THE DATA —

(** An answer after which Portos has registered nothing: no connection, the
    refusal of an invalid request, of a caller without credentials, or of a
    path it does not have. *)
Definition refused (r : Reply) : bool :=
  match r with
  | Unreachable _ => true
  | Lost _ => false
  | Answer status body => is_validation status body || (status =? 401) || is_missing_endpoint status body
  end.

(** The documented behaviour of Portos (docs/device-jobs-fiscal.md): how many
    receipts it holds for a key after the calls made; only a register request
    adds one, and a refused one adds none.  That a lookup finds every receipt it
    holds is not documented, and not assumed. *)
Class PortosStore `{PortosServer} : Type := {
  stored : list PortosCall → string * string * string → nat;
  stored_other : ∀ cs c k, call_key c ≠ Some k → stored (cs ++ [c]) k = stored cs k;
  stored_register : ∀ cs c k, call_key c = Some k → (stored (cs ++ [c]) k ≤ S (stored cs k))%nat;
  stored_refused : ∀ cs c k, refused (portos_reply cs c) = true → stored (cs ++ [c]) k = stored cs k;
}.

Lemma call_key_get c : pc_method c = GET → call_key c = None.
Proof. unfold call_key, is_register. by intros ->. Qed.
Lemma is_register_get c : pc_method c = GET → is_register c = false.
Proof. unfold is_register. by intros ->. Qed.
Lemma call_key_register c key : call_key c = Some key → is_register c = true.
Proof. unfold call_key. by destruct (is_register c). Qed.
Lemma call_key_base c base code ext : call_key c = Some (base, code, ext) → base = pc_base c.
Proof.
  unfold call_key. destruct (is_register c); [|done]. intros Hk. by simplify_option_eq.
Qed.
Lemma control_is_no_register `{JsonText} op payload base :
  (∀ k, op ≠ Register k) →
  let '(path, query, body) := control_request op payload in
  is_register (mkCall POST base path query body) = false.
Proof. intros Hop. destruct op; [by destruct (Hop k)| | |]; done. Qed.

Lemma get_field_data payload ext :
  pointer ["request"; "data"; "cashRegisterCode"] (register_body payload ext)
  = pointer ["data"; "cashRegisterCode"] payload.
Proof.
  unfold register_body, pointer. simpl.
  by destruct (get_field "print" payload) as [[]|]; simpl; destruct (get_field "data" payload).
Qed.
Lemma get_field_external_id payload ext :
  pointer ["request"; "externalId"] (register_body payload ext) = Some (VString ext).
Proof. unfold register_body, pointer. by destruct (get_field "print" payload) as [[]|]. Qed.

Lemma register_call_key kind payload base code ext :
  cash_register_code (Register kind) payload = Some code →
  call_key (mkCall POST base (path kind) [] (Some (register_body payload ext))) = Some (base, code, ext).
Proof.
  intros Hc. unfold call_key, is_register. cbn [pc_method pc_path pc_body pc_base].
  replace (text_in (path kind) register_paths) with true by (by destruct kind).
  rewrite bool_decide_true by done. simpl. rewrite get_field_data, get_field_external_id. unfold cash_register_code in Hc.
  by rewrite Hc.
Qed.

(** ** What an operation sends *)

Section executor.
Context `{Chrono} `{JsonText} `{ReceiptKeys} `{PortosServer}.
Variable config : PortosConfig.
Abbreviation Executor := PortosExecutor.

(** [sends J P x x']: the calls made meanwhile are all [P], the journal has
    changed as [J] says. *)
Definition sends (J : relation Journal) (P : PortosCall → Prop) (x x' : Executor) : Prop :=
  J (journal x) (journal x') ∧ ∃ cs, calls x' = calls x ++ cs ∧ Forall P cs.
#[export] Instance sends_preorder J P `{!PreOrder J} : PreOrder (sends J P).
Proof.
  split.
  - intros x. split; [reflexivity|]. exists []. by rewrite app_nil_r.
  - intros x y z [J1 (c1 & E1 & F1)] [J2 (c2 & E2 & F2)]. split; [by etrans|].
    exists (c1 ++ c2). rewrite E2, E1, app_assoc. split; [done|by apply Forall_app].
Qed.
Lemma portos_call_sends J P `{!PreOrder J} c : P c → respects (sends J P) (portos_call c).
Proof. intros Hc x. split; [reflexivity|]. exists [c]. simpl. auto. Qed.
Lemma sends_weaken J J' (P P' : PortosCall → Prop) x x' :
  (∀ j j', J j j' → J' j j') → (∀ c, P c → P' c) → sends J P x x' → sends J' P' x x'.
Proof.
  intros HJ HP [Hj (cs & E & F)]. split; [auto|]. exists cs. split; [done|by eapply Forall_impl].
Qed.

Definition reads (c : PortosCall) : Prop := pc_method c = GET.
Definition registers_nothing (c : PortosCall) : Prop := is_register c = false.
Lemma registers_nothing_key c : registers_nothing c → call_key c = None.
Proof. unfold registers_nothing, call_key. by intros ->. Qed.

Lemma http_get_reads base p q : respects (sends eq reads) (http_get base p q).
Proof. exact (portos_call_sends eq reads (mkCall GET base p q None) eq_refl). Qed.
#[local] Hint Resolve http_get_reads : respects.
Lemma lookup_reads base code ext : respects (sends eq reads) (lookup base code ext).
Proof. unfold lookup. solve_respects. Qed.
#[local] Hint Resolve lookup_reads : respects.
Lemma probe_reads e : respects (sends eq reads) (probe e).
Proof. unfold probe. solve_respects. Qed.
#[local] Hint Resolve probe_reads : respects.
Lemma record_state_reads e st : respects (sends eq reads) (record_state e st).
Proof. intros x. split; [done|]. exists []. by rewrite app_nil_r. Qed.
#[local] Hint Resolve record_state_reads : respects.
Lemma refresh_status_reads : respects (sends eq reads) (refresh_status config).
Proof. unfold refresh_status. solve_respects. Qed.
Lemma reconcile_reads entry : respects (sends eq reads) (reconcile config entry).
Proof. unfold reconcile, reconcile_receipt, reconcile_not_found. solve_respects. Qed.

Lemma reads_registers_nothing {A} (m : XM A) :
  respects (sends eq reads) m → respects (sends eq registers_nothing) m.
Proof. apply respects_weaken. intros x x'. apply sends_weaken; [done|]. intros c. apply is_register_get. Qed.

Lemma control_at_sends kasa op payload :
  (∀ k, op ≠ Register k) → respects (sends eq registers_nothing) (control_at config kasa op payload).
Proof.
  intros Hop. unfold control_at. pose proof (control_is_no_register op payload (url_for config kasa) Hop) as Hk.
  destruct (control_request op payload) as [[p q] body].
  apply respects_bind; [apply _|exact (portos_call_sends eq registers_nothing _ Hk)|].
  intros r. solve_respects.
Qed.
Lemma print_slip_sends kasa title lines now :
  respects (sends eq registers_nothing) (print_slip config kasa title lines now).
Proof.
  unfold print_slip. respects_step; [|solve_respects].
  apply respects_bind; [apply _|by apply control_at_sends|]. intros r. solve_respects.
Qed.

(** ** The register request *)

Definition post_call (job : DeviceJob) (kind : ReceiptKind) (base ext : string) : PortosCall :=
  mkCall POST base (path kind) [] (Some (register_body (dj_payload job) ext)).

Lemma receipt_key_spec job kind base ext code :
  receipt_key config job (Register kind) = Some (base, ext, code) →
  ∃ kasa, dj_kasa_id job = Some kasa ∧ ext = external_id kasa (dj_client_uuid job)
    ∧ base = url_for config (Some kasa) ∧ cash_register_code (Register kind) (dj_payload job) = Some code.
Proof.
  unfold receipt_key. destruct (dj_kasa_id job) as [kasa|]; [|done]. simpl.
  destruct (cash_register_code _ _) as [c|] eqn:Hc; simpl; [|done]. intros [= <- <- <-]. eauto.
Qed.
Lemma post_call_key job kind base ext code :
  receipt_key config job (Register kind) = Some (base, ext, code) →
  call_key (post_call job kind base ext) = Some (base, code, ext).
Proof. intros (kasa & _ & _ & _ & Hc)%receipt_key_spec. exact (register_call_key kind _ base code ext Hc). Qed.

(** One run of [register]: no key and no call; the lookup alone, whose receipt
    is then the only result; or the lookup that found nothing, the mark in the
    journal and one request, whose answer is the outcome. *)
Inductive registers (job : DeviceJob) (kind : ReceiptKind) (x : Executor) : Outcome → Executor → Prop :=
| R_no_key text :
    receipt_key config job (Register kind) = None → registers job kind x (OFailed CODE_BAD_PAYLOAD text) x
| R_asked base ext code o j' :
    receipt_key config job (Register kind) = Some (base, ext, code) →
    let key := (base, code, ext) in
    evolves (conn (journal x)) (conn j') →
    (∀ res, o = Done res →
     ∃ v, classify_lookup (portos_reply (calls x) (lookup_call key)) = Found v
          ∧ receipt_result v ext ViaLookup = Some res) →
    registers job kind x o (mkPortosExecutor _ j' (calls x ++ [lookup_call key]) (states x))
| R_posted base ext code marked j' :
    receipt_key config job (Register kind) = Some (base, ext, code) →
    let key := (base, code, ext) in
    classify_lookup (portos_reply (calls x) (lookup_call key)) = NotFound →
    mark_device_contact (dj_id job) (journal x) = (Ok marked, j') →
    registers job kind x
      (register_outcome (portos_reply (calls x ++ [lookup_call key]) (post_call job kind base ext)) kind ext)
      (mkPortosExecutor _ j' (calls x ++ [lookup_call key; post_call job kind base ext]) (states x)).

Lemma lookup_run base code ext x :
  lookup base code ext x
  = (Ok (classify_lookup (portos_reply (calls x) (lookup_call (base, code, ext)))),
     mkPortosExecutor _ (journal x) (calls x ++ [lookup_call (base, code, ext)]) (states x)).
Proof. done. Qed.

Lemma register_registers job kind x :
  ∃ o, fst (register config job kind x) = Ok o
       ∧ registers job kind x o (snd (register config job kind x)).
Proof.
  unfold register. destruct (receipt_key config job (Register kind)) as [[[base ext] code]|] eqn:Hk.
  2: { eexists. split; [done|]. by constructor. }
  rewrite (run_bind _ _ _ _ _ (lookup_run base code ext x)).
  destruct (classify_lookup _) as [v| |e|e] eqn:Hl.
  1, 3, 4: eexists; split; [done|]; eapply R_asked; [done|reflexivity|].
  - intros res Hr. exists v. split; [done|]. destruct (receipt_result v ext ViaLookup); congruence.
  - done.
  - done.
  - unfold post_receipt, on_journal, attempt, zoom, mbind, M_bind. simpl.
    pose proof (mark_device_contact_evolves (dj_id job) (journal x)) as Hm.
    destruct (mark_device_contact (dj_id job) (journal x)) as [[marked|e] j'] eqn:Hj; simpl in *;
      (eexists; split; [done|]).
    + unfold http_post, portos_call, mret, M_ret. simpl. rewrite <- app_assoc. by econstructor.
    + by eapply R_asked.
Qed.

(** ** The job of a journal row *)

(** The journal holds job [j] of till [kasa] with [uuid]; with [contact], the
    device contact of the job is marked too. *)
Definition contact_marked (contact : bool) (p : Progress) : Prop :=
  contact = true → p_contact_at p ≠ None.
Definition job_row (d : JTables) (j kasa : Z) (uuid : string) (contact : bool) : Prop :=
  if is_lan_job j then
    ∃ r, List.find (λ r, l_id r =? lan_job_id j) (lan_jobs d) = Some r
         ∧ l_kasa_id r = kasa ∧ l_client_uuid r = uuid ∧ contact_marked contact (l_progress r)
  else
    ∃ r, List.find (odoo_by_id j) (device_jobs d) = Some r
         ∧ o_kasa_id r = Some kasa ∧ o_client_uuid r = uuid ∧ contact_marked contact (o_progress r).
(** Every row stays, and so does its mark: inserts and all changes but prune. *)
Definition keeps_rows (d d' : JTables) : Prop :=
  ∀ j kasa uuid contact, job_row d j kasa uuid contact → job_row d' j kasa uuid contact.
#[export] Instance keeps_rows_preorder : PreOrder keeps_rows.
Proof. split; unfold keeps_rows; repeat intro; auto. Qed.

Lemma contact_kept b p p' : progress_evolves p p' → contact_marked b p → contact_marked b p'.
Proof.
  intros Hp Hc Hb. specialize (Hc Hb). destruct (p_contact_at p) as [ts|] eqn:Ht; [|done].
  by rewrite (pe_contact _ _ Hp ts Ht).
Qed.
Lemma find_Forall2 {A} (P : A → A → Prop) (f : A → bool) l k x :
  (∀ a b, P a b → f b = f a) → Forall2 P l k → List.find f l = Some x →
  ∃ y, List.find f k = Some y ∧ P x y.
Proof.
  intros Hf. induction 1 as [|a b l k Hab _ IH]; simpl; [done|]. rewrite (Hf _ _ Hab).
  destruct (f a); [|done]. intros [= <-]. eauto.
Qed.
Lemma evolves_keeps_rows d d' : evolves d d' → keeps_rows d d'.
Proof.
  intros (Ho & Hl & _) j kasa uuid contact. unfold job_row.
  destruct (is_lan_job j); intros (r & Hin & Hk & Hu & Hc).
  - destruct (find_Forall2 _ (λ r, l_id r =? lan_job_id j) _ _ r
      (λ a b Hab, f_equal (λ i, i =? lan_job_id j) (re_id LAN_TABLE _ _ Hab)) Hl Hin) as (r' & Hin' & [I S P]).
    simpl in S, P. unfold lan_job_of in S. injection S as Hk' Hu' _ _ _.
    exists r'. split_and!; [done|congruence..|]. by eapply contact_kept.
  - destruct (find_Forall2 _ (odoo_by_id j) _ _ r
      (λ a b Hab, f_equal (λ i, i =? j) (re_id ODOO_TABLE _ _ Hab)) Ho Hin) as (r' & Hin' & [I S P]).
    simpl in S, P. unfold odoo_job in S. injection S as _ Hu' Hk' _ _ _ _ _.
    exists r'. split_and!; [done|congruence..|]. by eapply contact_kept.
Qed.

EXERCISE OBJECTIVE —
Set down the lines of the records exactly, from the first one through the line containing "stored_other : ∀", and add nothing else.

PROBLEM SOLUTION —
(** An answer after which Portos has registered nothing: no connection, the
    refusal of an invalid request, of a caller without credentials, or of a
    path it does not have. *)
Definition refused (r : Reply) : bool :=
  match r with
  | Unreachable _ => true
  | Lost _ => false
  | Answer status body => is_validation status body || (status =? 401) || is_missing_endpoint status body
  end.

(** The documented behaviour of Portos (docs/device-jobs-fiscal.md): how many
    receipts it holds for a key after the calls made; only a register request
    adds one, and a refused one adds none.  That a lookup finds every receipt it
    holds is not documented, and not assumed. *)
Class PortosStore `{PortosServer} : Type := {
  stored : list PortosCall → string * string * string → nat;
  stored_other : ∀ cs c k, call_key c ≠ Some k → stored (cs ++ [c]) k = stored cs k;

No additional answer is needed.